Feche os olhos e procure um ponto iluminado na consciência. Ele está lá. Você vai senti-lo antes de conseguir ver — como uma ilha perdida no oceano dos pensamentos. Ali há silêncio, e é ali que você precisa ancorar. Esse espaço pode parecer minúsculo agora, mas cresce conforme a gente habita nele. É o seu próprio refúgio; o lugar onde a consciência desperta.

Repare em quão pequeno ele é diante do oceano gigantesco ao redor. Um oceano agitado por pensamentos, emoções, sensações e dores. Estando ali, você não será arrastado por nada. Não confunda isso com anestesia ou fuga: sentir, você sentirá — mas não será escravo do que sente. As ondas continuarão a existir, mas você estará na margem, observando-as sem afundar. Irá se reconhecer como nada também — e, por incrível que pareça, isso é libertador. Descobrir que não somos nada é infinitamente melhor do que sustentar a ilusão de ser alguém: um personagem, um herói em guerra contra as próprias criações da mente, um indivíduo em busca de realização. Ali não. Ali você não busca mais nada, simplesmente porque já não existe mais um buscador.

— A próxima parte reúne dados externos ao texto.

Lemma formDataGet_one (n : list N) (v : option FormDataEntryValue)
  (l : list HTMLInputElement) :
  (forall i, In i l ->
     formDataGet n (entriesGiven form S i) = None \/ formDataGet n (entriesGiven form S i) = v) ->
  (exists i, In i l /\ formDataGet n (entriesGiven form S i) = v) ->
  formDataGet n (flat_map (entriesGiven form S) l) = v.
Proof.
  induction l as [|i l IH]; intros Hl (a & Ha & Hv); [destruct Ha|].
  cbn [flat_map]. rewrite formDataGet_app.
  destruct (formDataGet n (entriesGiven form S i)) as [w|] eqn:Gi.
  - destruct (Hl i (or_introl eq_refl)) as [E|E]; congruence.
  - destruct Ha as [->|Ha].
    + rewrite <- Hv, Gi. apply formDataGet_none. intros j Hj.
      destruct (Hl j (or_intror Hj)) as [E|E]; [exact E|congruence].
    + apply IH; [|now exists a]. intros j Hj. apply Hl. now right.
Qed.

(** The entry of a name is the one its field gives. *)
Lemma formDataGet_field (l : list HTMLInputElement) (id n : list N)
  (type : InputType) (a : HTMLInputElement) :
  List.NoDup (map inputId l) -> fieldOf form l id n type ->
  Forall (fun c => (c < 55296)%N) n ->
  In a l -> inputId a = id ->
  formDataGet n (entryListOf form (map S l)) = formDataGet n (entriesOf (S a)).
Proof.
  intros Nd Fd Fn Ha Hid. rewrite entryListOf_given.
  assert (Ga : entriesGiven form S a = entriesOf (S a)).
  { unfold entriesGiven, ownedBy.
    destruct (field_shape _ _ _ _ _ Fd a Ha Hid) as (-> & _).
    now rewrite bool_decide_eq_true_2. }
  rewrite <- Ga. apply formDataGet_one; [|now exists a].
  intros i Hi. unfold entriesGiven at 1. unfold ownedBy.
  destruct (decide (formOwner i = form)) as [Ho|Ho];
    [|left; now rewrite bool_decide_eq_false_2].
  rewrite bool_decide_eq_true_2 by exact Ho.
  destruct (decide (inputName i = n)) as [Hn|Hn].
  - right. pose proof (field_alone _ _ _ _ _ Fd i Hi Ho Hn) as Ei.
    assert (i = a) as ->; [|now rewrite Ga].
    clear - Nd Hi Ha Ei Hid. rewrite <- Hid in Ei. clear Hid.
    induction l as [|x l IH]; [destruct Hi|].
    cbn [map] in Nd. inversion Nd as [|? ? Hx Nd']; subst.
    destruct Hi as [->|Hi], Ha as [->|Ha]; [reflexivity| | |now apply IH].
    + destruct Hx. rewrite Ei. now apply in_map.
    + destruct Hx. rewrite <- Ei. now apply in_map.
  - left. apply entriesOf_other; [exact Fn|].
    now destruct (S_same i) as (_ & _ & -> & _).
Qed.

End Reading.

Lemma assignField_same (id : list N)
  (f : HTMLInputElement -> HTMLInputElement) (i : HTMLInputElement) :
  inputId i = id -> assignField id f i = f i.
Proof. intros E. unfold assignField. now rewrite bool_decide_eq_true_2. Qed.

Lemma assignField_other (id : list N)
  (f : HTMLInputElement -> HTMLInputElement) (i : HTMLInputElement) :
  inputId i <> id -> assignField id f i = i.
Proof. intros E. unfold assignField. now rewrite bool_decide_eq_false_2. Qed.

Lemma checkStage_other (form : list N) (l : list (list N))
  (i : HTMLInputElement) :
  inputName i <> lit "stage" -> checkStage form l i = i.
Proof.
  intros E. unfold checkStage, stageInput.
  rewrite (bool_decide_eq_false_2 _ E). now rewrite andb_false_r.
Qed.

Ltac field_id Hid :=
  rewrite ?(proj1 (sameInput_assignValue _ _)),
    ?(proj1 (sameInput_assignChecked _ _)), Hid;
  first [reflexivity
        |let E := fresh in intros E; vm_compute in E; discriminate E].

Ltac field_step Hid :=
  match goal with
  | |- context [assignField ?id ?f ?x] =>
      lazymatch x with
      | context [assignField] => fail
      | _ => first [rewrite (assignField_same id f x) by field_id Hid
                   |rewrite (assignField_other id f x) by field_id Hid]
      end
  end.

(** [syncFormWithConfig] on each of the five fields and on a stage
    box. *)
Lemma syncInput_fields (form : list N) (c : FunnelConfig)
  (i : HTMLInputElement) :
  inputName i <> lit "stage" ->
  (inputId i = lit "business-name" ->
   syncInput form c i = assignValue (business c) i)
  /\ (inputId i = lit "industry" ->
      syncInput form c i = assignValue (industry c) i)
  /\ (inputId i = lit "traffic-level" ->
      syncInput form c i = assignValue (NumberToString (sessions c)) i)
  /\ (inputId i = lit "goal-cpa" ->
      syncInput form c i = assignValue (NumberToString (cpa c)) i)
  /\ (inputId i = lit "newsletter" ->
      syncInput form c i = assignChecked (newsletter c) i).
Proof.
  intros Hn. unfold syncInput.
  repeat split; intros Hid; do 5 field_step Hid;
    apply checkStage_other;
    first [now rewrite (proj1 (proj2 (proj2 (sameInput_assignValue _ _))))
          |exact Hn].
Qed.

Lemma syncInput_stage (form : list N) (c : FunnelConfig)
  (i : HTMLInputElement) :
  inputId i <> lit "business-name" -> inputId i <> lit "industry" ->
  inputId i <> lit "traffic-level" -> inputId i <> lit "goal-cpa" ->
  inputId i <> lit "newsletter" ->
  syncInput form c i = checkStage form (stages c) i.
Proof.
  intros H1 H2 H3 H4 H5. unfold syncInput.
  now rewrite (assignField_other _ _ i H1), (assignField_other _ _ i H2),
    (assignField_other _ _ i H3), (assignField_other _ _ i H4),
    (assignField_other _ _ i H5).
Qed.

(** The three kinds of field, read after a restore. *)
Section Fields.

Variables (form : list N) (S : HTMLInputElement -> HTMLInputElement)
  (l : list HTMLInputElement) (id n : list N) (a : HTMLInputElement).
Hypothesis S_same : sameInput S.
Hypothesis ids : List.NoDup (map inputId l).
Hypothesis n_text : Forall (fun c => (c < 55296)%N) n.
Hypothesis n_name : n <> [].
Hypothesis a_there : In a l.
Hypothesis a_id : inputId a = id.

Lemma entry_of_field (type : InputType) (s : list N) :
  fieldOf form l id n type -> type <> CheckboxInput ->
  S a = assignValue s a ->
  formDataGet n (entryListOf form (map S l))
  = Some (EntryString (toUSVString (sanitize type s))).
Proof.
  intros Fd Ht Sa.
  rewrite (formDataGet_field form S S_same l id n type a ids Fd n_text
             a_there a_id), Sa.
  destruct (field_shape _ _ _ _ _ Fd a a_there a_id) as (_ & Hn & Hty & Hd).
  destruct (sameInput_assignValue s a) as (_ & _ & Hn' & Hty' & Hd').
  rewrite entriesOf_field; [|congruence..].
  rewrite Hn', Hn, (toUSVString_fixed n n_text). cbn [formDataGet].
  unfold jsstring_eqb. rewrite bool_decide_eq_true_2 by reflexivity.
  do 2 f_equal. f_equal. unfold valueOf, assignValue.
  rewrite Hty. now destruct type.
Qed.

Lemma entry_of_box (c : bool) :
  fieldOf form l id n CheckboxInput ->
  S a = assignChecked c a ->
  formDataGet n (entryListOf form (map S l))
  = if c then Some (EntryString (toUSVString (valueOf a))) else None.
Proof.
  intros Fd Sa.
  rewrite (formDataGet_field form S S_same l id n _ a ids Fd n_text
             a_there a_id), Sa.
  destruct (field_shape _ _ _ _ _ Fd a a_there a_id) as (_ & Hn & Hty & Hd).
  rewrite entriesOf_box; [|assumption..|]; [|cbn; congruence].
  cbn [checkedness assignChecked]. destruct c; [|reflexivity].
  cbn [inputName assignChecked]. rewrite Hn, (toUSVString_fixed n n_text).
  cbn [formDataGet]. unfold jsstring_eqb.
  now rewrite bool_decide_eq_true_2 by reflexivity.
Qed.

End Fields.

Lemma stage_text : Forall (fun c => (c < 55296)%N) (lit "stage").
Proof. repeat constructor. Qed.

(** What a single input gives to the stages read after a restore. *)
Lemma stage_given (form : list N) (c : FunnelConfig)
  (l : list HTMLInputElement) (i : HTMLInputElement) :
  analysisLayout form l -> In i l ->
  map entryToString
    (formDataGetAll (lit "stage")
       (entriesGiven form (syncInput form c) i))
  = map toUSVString
      (List.filter (includes (stages c))
         (if stageInput form i then [valueOf i] else [])).
Proof.
  intros L Hi. unfold entriesGiven.
  destruct (stageInput form i) eqn:Hs.
  - pose proof Hs as Hs'. unfold stageInput in Hs'.
    apply andb_true_iff in Hs'. destruct Hs' as [Ho Hn].
    apply bool_decide_eq_true_1 in Hn. rewrite Ho.
    destruct (layout_stage _ _ L i Hi Hs) as [Hty Hd].
    assert (Hid : forall id n type,
              fieldOf form l id n type -> n <> lit "stage" ->
              inputId i <> id).
    { intros id n type Fd Hne E.
      destruct (field_shape _ _ _ _ _ Fd i Hi E) as (_ & En & _).
      congruence. }
    rewrite syncInput_stage;
      [|eapply Hid; [apply L|intros E; vm_compute in E; discriminate E]..].
    unfold checkStage. rewrite Hs.
    rewrite entriesOf_box; [|assumption..|]; [|cbn; rewrite Hn; discriminate].
    cbn [checkedness assignChecked List.filter].
    destruct (includes (stages c) (valueOf i)); [|reflexivity].
    cbn [inputName assignChecked]. rewrite Hn.
    rewrite (toUSVString_fixed _ stage_text). cbn [formDataGetAll].
    unfold jsstring_eqb. now rewrite bool_decide_eq_true_2 by reflexivity.
  - destruct (ownedBy form i) eqn:Ho; [|reflexivity].
    assert (Hn : inputName (syncInput form c i) <> lit "stage").
    { destruct (sameInput_syncInput form c i) as (_ & _ & -> & _).
      intros E. unfold stageInput in Hs. rewrite Ho in Hs.
      now rewrite (bool_decide_eq_true_2 _ E) in Hs. }
    now rewrite (proj2 (entriesOf_other _ _ stage_text Hn)).
Qed.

Encontrar esse lugar não é o difícil; o difícil é permanecer nele. É suportar o arrasto constante da mente, recusar-se a entrar em seus enredos e seduções, resistir às marés do campo emocional e aprender a conviver com a necessidade de afeto sem se tornar refém dela. A necessidade de afeto não é errada — é humana, é legítima. O problema não é sentir, é depender. É precisar que o outro preencha um vazio que só você pode verdadeiramente habitar. Desconstruir a identificação com esse personagem que você insiste em lustrar — não com desprezo, mas com a compaixão de quem reconhece que ele cumpriu seu papel e agora pode ser deixado para trás, como uma borboleta abandonando o casulo. Esses serão os verdadeiros obstáculos. A ilha continuará sempre no mesmo lugar, à sua espera, enquanto você tenta se desvencilhar das próprias amarras.

Sua luta nunca será contra o mundo, mas contra si mesmo. Você tenta navegar nas águas turbulentas da mente, ora em mar tranquilo, ora agitado, mas nunca está em paz, sempre regido pelo princípio de fluxo e refluxo. Você está apegado à ideia de travessia, busca um ideal de felicidade impossível de ser encontrado, pois a natureza desse oceano é a instabilidade. Só nessa ilha você terá paz.

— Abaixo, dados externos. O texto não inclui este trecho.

(** * Options market maker: quoting and hedging engine

    A shallow embedding of [options_quoter.py] and [libs.py].

    Conventions of the embedding.
    - Python [int] values are [Z]. A Python [float] is the rational
      number it denotes, and an operation on floats is the exact
      operation followed by one rounding, [rnd] of the interface
      [Rounding]: [binary64] rounds to the nearest number of 53
      significant bits, ties to even, with gradual underflow, as the
      machine does; [exact_arithmetic] does not round. Every tick
      rounding, exposure, hedge size and tested bound is computed this
      way, and properties hold for every rounding unless one is named.
      Infinities and NaN are not represented. The midpoint and the year
      fraction, which only reach the Black-Scholes functions, are kept
      as the exact quotients.
    - The exchange client is an interface ([Venue]); the engine is
      verified against every implementation of it.
    - The module [black_scholes] is not part of the sources; its
      functions are the fields of the interface [BlackScholes].
    - Effects (calls to the exchange, [print], [time.sleep], reading the
      clock, the module-level variable [theoretical_value], raised
      exceptions) are threaded through the monad [M]; the calls, the
      lines written and the sleeps are recorded in order in a trace.
    - [dt.datetime.now()] returns the next element of an arbitrary
      sequence of readings.
    - [while True] is cut after a given number of passes. *)

From Stdlib Require Import ZArith QArith Qround Qabs Qpower String List Lia Lqa.
From stdpp Require Import base gmap strings list.

Local Open Scope Z_scope.

(** ** Data model *)

Inductive OptionKind := CALL | PUT.

(** The value found in an [option_kind] argument: a member of the
    enumeration, or any other Python value. *)
Inductive kind_value :=
| Kind (k : OptionKind)
| OtherValue (repr : string).
(** * task3.js: generalised rock-paper-scissors with an HMAC commitment

    A shallow embedding of [task3.js] and the properties of its
    win-determination rule, help table, argument validation and
    commit/reveal protocol.

    JavaScript numbers that the program manipulates are array indices and
    lengths; they are modelled as [Z] (every value involved is an integer far
    below 2^53, where IEEE doubles are exact).  Move labels are [string]s and
    [===] on them is [String.eqb]. *)

From Stdlib Require Import ZArith List String Ascii Bool Lia.
From Stdlib Require Import DecimalString Finite.
Import ListNotations.

Local Open Scope string_scope.
Local Open Scope Z_scope.

(** ** JavaScript built-ins used by the program *)

Module JS.

(** [Array.prototype.indexOf]: position of the first element strictly equal
    to [x], or [-1] when there is none. *)
Fixpoint indexOfFrom (arr : list string) (x : string) (k : Z) : Z :=
  match arr with
  | [] => -1
  | y :: rest => if String.eqb y x then k else indexOfFrom rest x (k + 1)
  end.

Definition indexOf (arr : list string) (x : string) : Z :=
  indexOfFrom arr x 0.

(** [arr.length] as a number. *)
Definition length (arr : list string) : Z := Z.of_nat (List.length arr).

(** [arr[i]] for a non-negative integer [i]; [None] is [undefined]. *)
Definition get (arr : list string) (i : nat) : option string :=
  nth_error arr i.

(** [arr[i]] at a place where the program has already checked
    [0 <= i < arr.length]. *)
Definition at_ (arr : list string) (i : nat) : string :=
  nth i arr "undefined".

(** [new Set(arr).size]: the number of distinct elements. *)
Definition setSize (arr : list string) : Z :=
  Z.of_nat (List.length (nodup string_dec arr)).

(** Template-literal rendering of a non-negative integer. *)
Definition showNat (n : nat) : string :=
  NilZero.string_of_uint (Nat.to_uint n).

(** [buf.toString('hex')]: two lower-case hexadecimal digits per byte. *)
Definition hexDigit (d : N) : ascii :=
  if (d <? 10)%N then ascii_of_N (48 + d) else ascii_of_N (87 + d).

Definition hexByte (b : Byte.byte) : string :=
  let n := Byte.to_N b in
  String (hexDigit (n / 16)) (String (hexDigit (n mod 16)) EmptyString).

Definition toHex (buf : list Byte.byte) : string :=
  String.concat "" (map hexByte buf).

(** The line feed written [\n] in a JavaScript string literal. *)
Definition LF : string := String (ascii_of_nat 10) EmptyString.

End JS.

(** ** The host: Node.js functions the program calls but does not define *)

(** [hmacSha256Hex key message] is
    [crypto.createHmac('sha256', key).update(message).digest('hex')],
    [trim] is [String.prototype.trim], and [parseInt10 s] is
    [parseInt(s, 10)] with [None] standing for [NaN]. *)
Record Host := mkHost {
  hmacSha256Hex : string -> string -> string;
  trim : string -> string;
  parseInt10 : string -> option Z
}.

(** What one run draws from the host's random sources: the buffer returned
    by [crypto.randomBytes(32)] and the value of
    [Math.floor(Math.random() * this.moves.length)]. *)
Record Entropy := mkEntropy {
  randomBytes32 : list Byte.byte;
  randomIndex : nat
}.

(** The table object handed to [cli-table3]; its rendering is the library's
    business, its content is the program's. *)
Record Table := mkTable {
  head : list string;
  colWidths : list Z;
  headStyle : list string;
  rows : list (list string)
}.

(** Observable effects of a run, in order. *)
Inductive Event :=
| RandomBytes (n : Z) (buf : list Byte.byte)
| MathRandom (scaledFloor : nat)
| ConsoleLog (line : string)
| ConsoleLogTable (t : Table)
| ConsoleError (line : string)
| OpenStdin
| Uncaught (error : string)
| ProcessExit (code : Z).

(** ** class CryptoGenerate *)

Module CryptoGenerate.

(** [static generateKey()] on the buffer the random source returned. *)
Definition generateKey (buf : list Byte.byte) : string := JS.toHex buf.

(** [static generateHMAC(key, message)] *)
Definition generateHMAC (host : Host) (key message : string) : string :=
  hmacSha256Hex host key message.

End CryptoGenerate.

(** ** class PlayRules *)

Module PlayRules.

Record t := mk { moves : list string; numMoves : Z }.

(** [constructor(moves)] *)
Definition new (moves : list string) : t :=
  {| moves := moves; numMoves := JS.length moves |}.

(** [determineWinner(userMove, computerMove)] *)
Definition determineWinner (this : t) (userMove computerMove : string)
  : string :=
  let userIndex := JS.indexOf (moves this) userMove in
  let computerIndex := JS.indexOf (moves this) computerMove in
  if userIndex =? computerIndex then "Draw"
  else
    let half := numMoves this / 2 in
    if ((computerIndex >? userIndex) && (computerIndex <=? userIndex + half))
       || ((computerIndex <? userIndex)
           && (computerIndex + numMoves this <=? userIndex + half))
    then "Computer wins"
    else "You win".

End PlayRules.

(** ** class HelpTable *)

Module HelpTable.

Record t := mk { moves : list string; numMoves : Z }.

(** [constructor(moves)] *)
Definition new (moves : list string) : t :=
  {| moves := moves; numMoves := JS.length moves |}.

(** The body of the inner loop of [display]: the cell pushed for row [i]
    (the computer's move) and column [j] (the user's move). *)
Definition cell (this : t) (i j : Z) : string :=
  if i =? j then "Draw"
  else
    let half := numMoves this / 2 in
    if ((j >? i) && (j <=? i + half))
       || ((j <? i) && (j + numMoves this <=? i + half))
    then "Win"
    else "Lose".

(** The indices a loop [for (let k = 0; k < n; k++)] runs through. *)
Definition upto (n : Z) : list nat := seq 0 (Z.to_nat n).

(** The row built by one pass of the outer loop. *)
Definition row (this : t) (i : nat) : list string :=
  JS.at_ (moves this) i
  :: map (fun j => cell this (Z.of_nat i) (Z.of_nat j)) (upto (numMoves this)).

(** The table as it stands when [display] prints it. *)
Definition table (this : t) : Table :=
  {| head := "v PC\User >" :: moves this;
     colWidths := repeat 10 (List.length (moves this) + 1);
     headStyle := ["cyan"];
     rows := map (row this) (upto (numMoves this)) |}.

Definition banner : string :=
  "The results are from the user's point of view. For example, 'Rock' wins against 'Scissors' but loses to 'Paper'."
  ++ JS.LF.

(** [display()] *)
Definition display (this : t) : list Event :=
  [ConsoleLog banner; ConsoleLogTable (table this)].

End HelpTable.

(** ** class RockPaperScissorsGame *)

Module RockPaperScissorsGame.

Record t := mk { moves : list string; rules : PlayRules.t }.

(** [constructor(moves)] *)
Definition new (moves : list string) : t :=
  {| moves := moves; rules := PlayRules.new moves |}.

(** [this.moves.forEach((move, index) => console.log(`${index + 1} - ${move}`))]
    starting at position [index]. *)
Fixpoint listMoves (moves : list string) (index : nat) : list Event :=
  match moves with
  | [] => []
  | move :: rest =>
      ConsoleLog (JS.showNat (index + 1) ++ " - " ++ move)
      :: listMoves rest (S index)
  end.

(** The menu printed by [start] and again after an invalid selection. *)
Definition menu (this : t) : list Event :=
  ConsoleLog "Available moves:"
  :: listMoves (moves this) 0
  ++ [ConsoleLog "0 - exit"; ConsoleLog "? - help"].

(** The listener registered by [getUserMove(computerMove, key)], applied to
    one chunk [d] (already converted by [d.toString()]). *)
Definition onData (host : Host) (this : t) (computerMove key : string)
  (d : string) : list Event :=
  let input := trim host d in
  if String.eqb input "0" then
    [ConsoleLog "Exiting the game."; ProcessExit 0]
  else if String.eqb input "?" then
    HelpTable.display (HelpTable.new (moves this))
    ++ [ConsoleLog "Enter your move:"]
  else
    match parseInt10 host input with
    | Some n =>
        let moveIndex := n - 1 in
        if (moveIndex >=? 0) && (moveIndex <? JS.length (moves this)) then
          let userMove := JS.at_ (moves this) (Z.to_nat moveIndex) in
          [ConsoleLog ("Your move: " ++ userMove);
           ConsoleLog ("Computer move: " ++ computerMove);
           ConsoleLog (PlayRules.determineWinner (rules this) userMove
                         computerMove);
           ConsoleLog ("HMAC key: " ++ key);
           ProcessExit 0]
        else ConsoleLog "Invalid move. Please try again." :: menu this
    | None => ConsoleLog "Invalid move. Please try again." :: menu this
    end.

(** Whether a batch of events ends the process. *)
Definition exits (evs : list Event) : bool :=
  existsb (fun e => match e with ProcessExit _ => true | _ => false end) evs.

(** The event loop: chunks arriving on stdin are handed to the listener one
    after the other until it exits the process or stdin is exhausted. *)
Fixpoint listen (handler : string -> list Event) (chunks : list string)
  : list Event :=
  match chunks with
  | [] => []
  | d :: rest =>
      let evs := handler d in
      if exits evs then evs else evs ++ listen handler rest
  end.

(** [getUserMove(computerMove, key)] *)
Definition getUserMove (host : Host) (this : t) (computerMove key : string)
  (chunks : list string) : list Event :=
  OpenStdin :: listen (onData host this computerMove key) chunks.

(** [start()]; when the drawn index misses the array, [computerMove] is
    [undefined] and [update(undefined)] throws. *)
Definition start (host : Host) (this : t) (rnd : Entropy)
  (chunks : list string) : list Event :=
  let key := CryptoGenerate.generateKey (randomBytes32 rnd) in
  RandomBytes 32 (randomBytes32 rnd)
  :: MathRandom (randomIndex rnd)
  :: match JS.get (moves this) (randomIndex rnd) with
     | None => [Uncaught "TypeError"]
     | Some computerMove =>
         let hmac := CryptoGenerate.generateHMAC host key computerMove in
         ConsoleLog ("HMAC: " ++ hmac)
         :: menu this
         ++ getUserMove host this computerMove key chunks
     end.

End RockPaperScissorsGame.

(** ** The script body *)

Definition usageError : list Event :=
  [ConsoleError "Error: You must provide an odd number of non-repeating strings (≥ 3) as command line arguments.";
   ConsoleError "Example: node game.js rock paper scissors";
   ProcessExit 1].

(** The condition under which the script refuses its arguments;
    [args] is [process.argv.slice(2)]. *)
Definition argsRejected (args : list string) : bool :=
  (JS.length args <? 3) || (JS.length args mod 2 =? 0)
  || negb (JS.setSize args =? JS.length args).

Definition main (host : Host) (args : list string) (rnd : Entropy)
  (chunks : list string) : list Event :=
  if argsRejected args then usageError
  else
    let game := RockPaperScissorsGame.new args in
    RockPaperScissorsGame.start host game rnd chunks.

(** ** A host to run the model on

    A stand-in for Node.js on ASCII input, used to evaluate the program on
    concrete runs: [trim] strips blanks, tabs and line ends, [parseInt10]
    reads an optional sign and the leading decimal digits, and the keyed
    digest is replaced by an injective pairing of key and message. *)

Module SampleHost.

Definition isSpace (c : ascii) : bool :=
  let n := nat_of_ascii c in
  ((9 <=? n)%nat && (n <=? 13)%nat) || (n =? 32)%nat.

Fixpoint dropSpace (s : string) : string :=
  match s with
  | String c rest => if isSpace c then dropSpace rest else s
  | EmptyString => EmptyString
  end.

Fixpoint dropSpaceEnd (s : string) : string :=
  match s with
  | String c rest =>
      match dropSpaceEnd rest with
      | EmptyString => if isSpace c then EmptyString else String c EmptyString
      | kept => String c kept
      end
  | EmptyString => EmptyString
  end.

Definition trim (s : string) : string := dropSpaceEnd (dropSpace s).

Definition digit (c : ascii) : option Z :=
  let n := Z.of_nat (nat_of_ascii c) in
  if (48 <=? n) && (n <=? 57) then Some (n - 48) else None.

Fixpoint digits (s : string) (acc : option Z) : option Z :=
  match s with
  | String c rest =>
      match digit c with
      | Some d =>
          digits rest (Some (10 * match acc with Some a => a | None => 0 end + d))
      | None => acc
      end
  | EmptyString => acc
  end.

Definition parseInt10 (s : string) : option Z :=
  match s with
  | String "-" rest => option_map Z.opp (digits rest None)
  | String "+" rest => digits rest None
  | _ => digits s None
  end.

Definition keyed (key message : string) : string :=
  JS.showNat (String.length key) ++ ":" ++ key ++ message.

Definition host : Host :=
  mkHost keyed trim parseInt10.

Definition entropy : Entropy :=
  {| randomBytes32 := repeat Byte.xa7 32; randomIndex := 2 |}.

End SampleHost.

(** ** The configured move set

    The data model's invariant on the ordered list of moves: distinct
    labels, odd length, at least three. *)
Definition MoveSet (moves : list string) : Prop :=
  NoDup moves /\ 3 <= JS.length moves /\ JS.length moves mod 2 = 1.

(** The modular phrasing of the rule, as the specification words it: with
    [d = (c - u) mod N], a draw when [d = 0], the opponent's win when
    [1 <= d <= half], the human's otherwise. *)
Definition winnerModular (N u c : Z) : string :=
  let half := N / 2 in
  let d := (c - u) mod N in
  if d =? 0 then "Draw"
  else if (1 <=? d) && (d <=? half) then "Computer wins"
  else "You win".

(** The help table's wording of an outcome, from the user's side. *)
Definition fromUserSide (outcome : string) : string :=
  if String.eqb outcome "Draw" then "Draw"
  else if String.eqb outcome "You win" then "Win"
  else "Lose".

Como encontrar a ilha? Como permanecer nela?

Percebi que o caminho não exige técnicas complicadas. Começa com um gesto simples: quando perceber que está sendo arrastado por uma onda — seja ela raiva, medo, tristeza ou ansiedade —, pare. Apenas pare. Não precisa explicar, não precisa resolver, não precisa fugir. Respire uma vez, lentamente, e pergunte a si mesmo: "Quem está sentindo isso?" Não busque uma resposta intelectual. Apenas observe. Nesse instante, você já está na margem. O pensamento continua ali, a emoção continua ali, mas você já não está mais no meio da correnteza.

Com o tempo, a ilha se torna maior. O oceano não diminui — ele continua vasto e, por vezes, tempestuoso —, mas sua margem se expande. Você aprende a sentir a tempestade sem ser derrubado por ela. E descobre, com espanto, que é possível estar em paz mesmo em meio ao caos. Não porque o caos acabou, mas porque você parou de confundir a si mesmo com ele. Gosto de pensar no Caos da mitologia grega como uma imagem da mente humana. Antes que nela surja qualquer ordem, tudo aparece misturado: pensamentos, emoções, desejos e medos. Organizar esse caos interior talvez seja o verdadeiro nascimento de Urano.

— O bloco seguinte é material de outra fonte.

(** * EscrowX: the publish pipeline and the matching engine

    A shallow embedding of
      - [src/app/profile/page.tsx]: the two page components it holds
        ([ProfilePage] and [PostJobPage], each with its own [onSubmit]) and
        the matching functions [computeMatch] and [getTopMatches];
      - the IPFS client ([uploadJSONToIPFS], [uploadFilesToIPFS]).

    Conventions of the embedding.
      - JavaScript numbers that hold integers (scores, array lengths, file
        sizes, indices) are [Z].
      - The one quotient the code forms, [skillOverlap / Math.max(1, n)],
        is an exact rational ([Q]); [Math.round] is rounding to the nearest
        integer with ties towards +infinity.  [double_rounding_agrees]
        checks this reading against the double operations for every job
        with up to 64 skills.
      - Prices and budgets are IEEE doubles ([PrimFloat.float]), compared
        with the double comparison, so a [NaN] budget compares false.
      - [parseFloat] belongs to the JavaScript runtime and is a parameter of
        the matching section.
      - An [async] handler is a computation that reads the outside world
        (token, answers of the storage service, clock), appends to a trace
        of what it does, and returns or throws; [await] is sequencing. *)

From Stdlib Require Import List ZArith QArith Qround Bool Lia.
From Stdlib Require Import String Ascii.
From Stdlib Require Import Floats.PrimFloat.
From Stdlib Require Import Sorting.Sorted Sorting.Permutation.
Import ListNotations.

Local Open Scope Z_scope.

(** ** JavaScript helpers *)

Module JS.

(** [Array.prototype.includes] on an array of strings. *)
Definition includes (l : list string) (s : string) : bool :=
  existsb (fun x => String.eqb x s) l.

(** [Array.prototype.indexOf]: first position of [x], or -1. *)
Fixpoint indexOfFrom {A : Type} (eqb : A -> A -> bool) (x : A) (l : list A)
         (i : Z) : Z :=
  match l with
  | [] => -1
  | y :: r => if eqb y x then i else indexOfFrom eqb x r (i + 1)
  end.

Definition indexOf {A : Type} (eqb : A -> A -> bool) (l : list A) (x : A) : Z :=
  indexOfFrom eqb x l 0.

(** [Math.round]: nearest integer, a tie goes up. *)
Definition Math_round (q : Q) : Z := Qfloor (q + (1 # 2)).

(** [Array.prototype.slice(0, n)]. *)
Definition slice0 {A : Type} (n : nat) (l : list A) : list A := firstn n l.

(** [s || d] on strings: the empty string is falsy. *)
Definition strOr (s d : string) : string :=
  if String.eqb s EmptyString then d else s.

(** [Array.prototype.sort(cmp)].  The language guarantees a stable sort; it
    is modelled by the stable insertion sort: an element moves in front of
    the elements that came after it in the input unless the comparator puts
    one of them strictly first. *)
Section Sort.
Context {A : Type} (cmp : A -> A -> Z).

Fixpoint insert (x : A) (l : list A) : list A :=
  match l with
  | [] => [x]
  | y :: r => if cmp y x <? 0 then y :: insert x r else x :: y :: r
  end.

Fixpoint sort (l : list A) : list A :=
  match l with
  | [] => []
  | x :: r => insert x (sort r)
  end.

End Sort.

End JS.

(** ** Data of the job form and of the service catalogue *)

Inductive Experience := Entry | Mid | Senior | Expert.

Definition Experience_eqb (a b : Experience) : bool :=
  match a, b with
  | Entry, Entry | Mid, Mid | Senior, Senior | Expert, Expert => true
  | _, _ => false
  end.

Inductive Currency := USD | EUR | ETH | MATIC | USDC.
Inductive DurationType := Days | Weeks | Date.
Inductive WorkType := FullTime | PartTime | Contract | Hourly.
Inductive LocationPref := Remote | OnSite | Hybrid.
Inductive ContactMethod := WalletDM | Email | Phone.

(** A browser [File]: only its name and its size in bytes are read. *)
Record File := mkFile { file_name : string; file_size : Z }.

(** A form field registered on a file input: [undefined] or a [FileList]. *)
Definition FileListField := option (list File).

(** [JobFormValues], the type inferred from [jobSchema]. *)
Record JobFormValues := mkJob {
  job_title : string;
  job_description : string;
  job_category : string;
  job_experience : Experience;
  job_skills : list string;
  job_budgetMin : string;
  job_budgetMax : string;
  job_currency : Currency;
  job_durationType : DurationType;
  job_durationValue : string;
  job_workType : WorkType;
  job_locationPref : LocationPref;
  job_location : option string;
  job_deadline : string;
  job_contactMethod : ContactMethod;
  job_attachments : FileListField
}.

Record ServiceMock := mkService {
  title : string;
  description : string;
  skills : list string;
  experience : Experience;
  priceMin : float;
  priceMax : float;
  remote : bool
}.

O personagem e a compaixão

Não se engane: o personagem não é um inimigo a ser destruído. Ele é uma criança que aprendeu a sobreviver, que construiu defesas, que criou histórias para dar sentido à dor. Ele merece gratidão, não desprezo. Mas também merece ser visto como o que é: uma construção, não a essência. Quando você olha para ele com compaixão, em vez de combatê-lo, ele começa a se dissolver naturalmente. Não porque foi derrotado, mas porque finalmente foi reconhecido.

A paz que você encontra na ilha não é a paz da ausência, mas a paz da presença plena. Não é a paz de quem não sente, mas a paz de quem sente sem se perder. Não é a paz de quem se isolou do mundo, mas a paz de quem descobriu que o mundo e a ilha são feitos da mesma substância — e que o único lugar onde você precisa estar é exatamente onde já está.